## Task instructions
Throughout the records below, find the lines with the string "autorewrite" and give how many there are, nothing else.

Saved entries
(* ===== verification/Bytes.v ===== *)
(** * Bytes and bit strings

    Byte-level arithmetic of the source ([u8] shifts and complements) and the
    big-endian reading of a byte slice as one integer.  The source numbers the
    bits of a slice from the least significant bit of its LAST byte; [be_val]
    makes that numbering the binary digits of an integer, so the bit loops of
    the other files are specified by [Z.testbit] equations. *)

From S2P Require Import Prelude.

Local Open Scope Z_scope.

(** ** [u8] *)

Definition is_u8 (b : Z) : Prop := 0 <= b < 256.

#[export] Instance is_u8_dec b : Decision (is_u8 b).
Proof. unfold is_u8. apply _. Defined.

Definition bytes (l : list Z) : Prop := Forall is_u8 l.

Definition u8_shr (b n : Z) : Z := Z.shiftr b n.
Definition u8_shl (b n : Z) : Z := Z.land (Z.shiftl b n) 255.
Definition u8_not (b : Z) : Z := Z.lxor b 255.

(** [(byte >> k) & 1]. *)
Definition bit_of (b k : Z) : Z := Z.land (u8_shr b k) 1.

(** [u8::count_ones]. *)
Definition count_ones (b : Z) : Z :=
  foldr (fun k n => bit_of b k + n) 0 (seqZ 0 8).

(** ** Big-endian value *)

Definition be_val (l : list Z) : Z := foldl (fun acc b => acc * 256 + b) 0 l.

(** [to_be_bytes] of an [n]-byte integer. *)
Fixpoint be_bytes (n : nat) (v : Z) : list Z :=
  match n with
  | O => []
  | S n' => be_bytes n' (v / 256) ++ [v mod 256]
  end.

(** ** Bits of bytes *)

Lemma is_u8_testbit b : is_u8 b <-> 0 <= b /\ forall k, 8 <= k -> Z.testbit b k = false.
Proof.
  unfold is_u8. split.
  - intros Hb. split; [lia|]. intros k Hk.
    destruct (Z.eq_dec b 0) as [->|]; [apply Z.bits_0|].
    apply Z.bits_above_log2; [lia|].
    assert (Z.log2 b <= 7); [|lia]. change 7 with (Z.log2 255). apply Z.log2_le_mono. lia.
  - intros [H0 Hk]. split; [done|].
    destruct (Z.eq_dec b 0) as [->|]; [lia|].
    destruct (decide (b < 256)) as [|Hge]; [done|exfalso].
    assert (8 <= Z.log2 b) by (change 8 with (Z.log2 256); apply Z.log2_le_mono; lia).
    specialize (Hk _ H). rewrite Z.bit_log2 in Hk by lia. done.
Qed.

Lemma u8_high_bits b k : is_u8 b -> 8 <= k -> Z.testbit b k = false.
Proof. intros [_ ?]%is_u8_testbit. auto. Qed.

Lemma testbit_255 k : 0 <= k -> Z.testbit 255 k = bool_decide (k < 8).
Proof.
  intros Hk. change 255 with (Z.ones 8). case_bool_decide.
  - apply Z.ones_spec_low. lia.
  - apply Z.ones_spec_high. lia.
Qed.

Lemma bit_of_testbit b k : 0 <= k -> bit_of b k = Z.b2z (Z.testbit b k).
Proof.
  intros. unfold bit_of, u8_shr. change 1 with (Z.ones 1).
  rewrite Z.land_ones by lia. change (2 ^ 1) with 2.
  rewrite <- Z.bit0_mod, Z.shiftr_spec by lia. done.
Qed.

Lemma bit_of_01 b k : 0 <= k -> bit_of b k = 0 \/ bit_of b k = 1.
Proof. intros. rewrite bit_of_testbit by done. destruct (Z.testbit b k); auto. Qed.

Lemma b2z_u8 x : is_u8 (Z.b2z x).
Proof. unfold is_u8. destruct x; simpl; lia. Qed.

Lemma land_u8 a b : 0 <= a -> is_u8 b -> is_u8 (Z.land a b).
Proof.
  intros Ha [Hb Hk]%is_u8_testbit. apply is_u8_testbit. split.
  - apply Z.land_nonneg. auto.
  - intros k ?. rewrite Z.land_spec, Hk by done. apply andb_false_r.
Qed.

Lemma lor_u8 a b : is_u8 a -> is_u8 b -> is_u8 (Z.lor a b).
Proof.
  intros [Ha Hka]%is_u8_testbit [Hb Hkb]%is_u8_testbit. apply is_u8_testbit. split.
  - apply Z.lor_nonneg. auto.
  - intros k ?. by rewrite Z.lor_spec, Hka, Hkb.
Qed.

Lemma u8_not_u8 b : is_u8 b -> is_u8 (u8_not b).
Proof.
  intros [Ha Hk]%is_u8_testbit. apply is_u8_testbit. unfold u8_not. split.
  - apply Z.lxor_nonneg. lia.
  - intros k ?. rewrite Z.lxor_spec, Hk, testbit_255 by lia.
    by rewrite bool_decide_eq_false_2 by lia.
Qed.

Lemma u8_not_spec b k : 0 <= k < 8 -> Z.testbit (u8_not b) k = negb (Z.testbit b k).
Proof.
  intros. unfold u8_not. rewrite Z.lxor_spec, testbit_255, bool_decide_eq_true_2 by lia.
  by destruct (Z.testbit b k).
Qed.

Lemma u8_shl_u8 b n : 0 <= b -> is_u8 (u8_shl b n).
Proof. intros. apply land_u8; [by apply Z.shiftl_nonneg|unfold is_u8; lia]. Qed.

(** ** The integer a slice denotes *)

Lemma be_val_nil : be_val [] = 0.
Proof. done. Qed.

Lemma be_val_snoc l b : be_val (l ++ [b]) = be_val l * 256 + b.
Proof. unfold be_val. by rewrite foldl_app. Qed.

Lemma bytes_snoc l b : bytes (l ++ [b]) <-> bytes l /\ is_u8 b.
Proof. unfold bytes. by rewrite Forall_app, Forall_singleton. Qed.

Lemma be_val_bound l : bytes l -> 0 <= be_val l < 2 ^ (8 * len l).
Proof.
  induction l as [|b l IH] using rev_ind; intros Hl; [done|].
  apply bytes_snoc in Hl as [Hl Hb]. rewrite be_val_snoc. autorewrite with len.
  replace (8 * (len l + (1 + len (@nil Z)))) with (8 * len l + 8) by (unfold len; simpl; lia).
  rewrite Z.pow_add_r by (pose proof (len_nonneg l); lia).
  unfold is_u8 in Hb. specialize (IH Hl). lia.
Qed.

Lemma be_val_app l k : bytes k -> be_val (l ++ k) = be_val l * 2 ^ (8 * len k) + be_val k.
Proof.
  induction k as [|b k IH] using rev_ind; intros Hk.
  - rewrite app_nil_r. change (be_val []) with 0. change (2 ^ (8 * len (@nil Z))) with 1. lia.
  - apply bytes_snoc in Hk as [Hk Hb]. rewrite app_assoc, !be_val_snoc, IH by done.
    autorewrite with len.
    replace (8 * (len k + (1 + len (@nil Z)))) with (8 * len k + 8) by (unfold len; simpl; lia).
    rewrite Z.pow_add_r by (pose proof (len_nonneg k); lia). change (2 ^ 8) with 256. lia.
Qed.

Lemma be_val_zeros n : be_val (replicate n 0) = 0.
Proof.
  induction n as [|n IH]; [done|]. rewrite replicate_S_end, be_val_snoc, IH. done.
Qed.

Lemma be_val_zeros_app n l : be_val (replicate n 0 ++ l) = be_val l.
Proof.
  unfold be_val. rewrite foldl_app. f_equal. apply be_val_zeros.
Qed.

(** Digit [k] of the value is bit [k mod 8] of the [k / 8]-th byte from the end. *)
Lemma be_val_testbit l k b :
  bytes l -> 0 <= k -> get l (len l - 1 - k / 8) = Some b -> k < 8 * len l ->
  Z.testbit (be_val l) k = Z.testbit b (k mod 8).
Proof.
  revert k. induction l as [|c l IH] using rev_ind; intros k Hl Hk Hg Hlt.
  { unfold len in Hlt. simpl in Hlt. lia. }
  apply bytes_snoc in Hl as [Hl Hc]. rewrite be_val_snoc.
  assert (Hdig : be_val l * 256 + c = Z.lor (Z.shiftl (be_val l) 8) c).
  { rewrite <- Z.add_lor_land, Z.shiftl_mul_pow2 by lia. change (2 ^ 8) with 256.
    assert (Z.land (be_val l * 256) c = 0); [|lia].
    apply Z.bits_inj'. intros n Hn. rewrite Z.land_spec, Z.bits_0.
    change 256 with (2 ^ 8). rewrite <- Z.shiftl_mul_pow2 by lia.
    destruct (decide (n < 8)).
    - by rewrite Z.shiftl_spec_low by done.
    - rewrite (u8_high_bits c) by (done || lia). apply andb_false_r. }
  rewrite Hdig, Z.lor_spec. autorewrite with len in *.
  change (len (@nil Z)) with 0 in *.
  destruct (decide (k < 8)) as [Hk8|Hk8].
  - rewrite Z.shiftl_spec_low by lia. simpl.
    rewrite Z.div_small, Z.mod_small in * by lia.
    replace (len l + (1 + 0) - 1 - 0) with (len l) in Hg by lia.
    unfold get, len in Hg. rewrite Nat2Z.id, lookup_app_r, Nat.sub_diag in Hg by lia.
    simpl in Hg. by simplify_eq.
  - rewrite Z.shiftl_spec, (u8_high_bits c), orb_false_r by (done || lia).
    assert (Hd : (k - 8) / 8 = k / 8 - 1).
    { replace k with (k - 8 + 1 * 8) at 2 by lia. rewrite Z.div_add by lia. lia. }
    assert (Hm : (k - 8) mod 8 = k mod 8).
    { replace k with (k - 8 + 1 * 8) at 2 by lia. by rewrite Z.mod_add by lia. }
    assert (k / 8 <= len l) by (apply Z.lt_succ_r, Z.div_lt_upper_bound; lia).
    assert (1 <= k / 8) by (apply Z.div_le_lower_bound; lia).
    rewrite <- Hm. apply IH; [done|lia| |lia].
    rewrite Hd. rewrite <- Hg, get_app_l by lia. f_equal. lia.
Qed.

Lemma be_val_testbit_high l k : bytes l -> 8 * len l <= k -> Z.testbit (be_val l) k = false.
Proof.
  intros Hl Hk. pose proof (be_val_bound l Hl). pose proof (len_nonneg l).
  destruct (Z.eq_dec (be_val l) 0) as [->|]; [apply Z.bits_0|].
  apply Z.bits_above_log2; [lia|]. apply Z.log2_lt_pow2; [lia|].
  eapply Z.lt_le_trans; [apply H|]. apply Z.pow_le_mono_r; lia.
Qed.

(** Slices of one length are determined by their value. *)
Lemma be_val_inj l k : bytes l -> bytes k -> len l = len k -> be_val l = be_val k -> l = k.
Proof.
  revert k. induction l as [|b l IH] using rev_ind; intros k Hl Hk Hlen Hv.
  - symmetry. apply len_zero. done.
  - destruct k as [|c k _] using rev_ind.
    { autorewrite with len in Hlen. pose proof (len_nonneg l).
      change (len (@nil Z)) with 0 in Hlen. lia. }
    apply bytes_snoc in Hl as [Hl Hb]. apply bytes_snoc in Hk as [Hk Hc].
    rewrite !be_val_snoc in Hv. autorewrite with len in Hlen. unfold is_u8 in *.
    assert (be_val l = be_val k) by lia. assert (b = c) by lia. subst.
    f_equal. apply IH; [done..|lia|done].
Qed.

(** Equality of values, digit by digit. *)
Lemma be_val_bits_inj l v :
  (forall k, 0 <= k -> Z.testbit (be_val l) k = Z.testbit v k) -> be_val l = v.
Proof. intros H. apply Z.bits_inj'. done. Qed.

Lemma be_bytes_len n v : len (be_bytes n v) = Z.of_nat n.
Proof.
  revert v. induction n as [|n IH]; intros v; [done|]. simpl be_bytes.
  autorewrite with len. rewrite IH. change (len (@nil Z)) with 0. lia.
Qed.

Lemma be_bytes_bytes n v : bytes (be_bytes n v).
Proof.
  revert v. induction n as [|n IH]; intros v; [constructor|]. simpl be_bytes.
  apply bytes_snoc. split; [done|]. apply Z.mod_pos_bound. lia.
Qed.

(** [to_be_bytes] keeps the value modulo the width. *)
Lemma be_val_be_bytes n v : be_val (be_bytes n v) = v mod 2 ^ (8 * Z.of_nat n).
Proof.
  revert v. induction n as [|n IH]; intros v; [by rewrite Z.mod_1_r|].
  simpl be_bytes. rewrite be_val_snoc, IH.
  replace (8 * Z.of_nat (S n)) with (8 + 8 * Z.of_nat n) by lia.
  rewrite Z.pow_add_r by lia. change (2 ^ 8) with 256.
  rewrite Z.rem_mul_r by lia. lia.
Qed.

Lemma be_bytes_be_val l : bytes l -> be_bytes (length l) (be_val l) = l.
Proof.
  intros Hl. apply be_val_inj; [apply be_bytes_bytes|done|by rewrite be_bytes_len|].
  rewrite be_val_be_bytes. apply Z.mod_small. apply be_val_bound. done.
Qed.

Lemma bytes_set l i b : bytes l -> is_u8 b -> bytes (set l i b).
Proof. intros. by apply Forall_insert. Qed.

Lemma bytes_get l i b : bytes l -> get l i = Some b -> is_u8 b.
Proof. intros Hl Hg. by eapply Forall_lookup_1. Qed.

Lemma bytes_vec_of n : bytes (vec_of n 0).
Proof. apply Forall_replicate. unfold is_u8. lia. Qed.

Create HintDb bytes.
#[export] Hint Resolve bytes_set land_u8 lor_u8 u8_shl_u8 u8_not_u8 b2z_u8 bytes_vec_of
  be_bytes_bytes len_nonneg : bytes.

## Finished task
6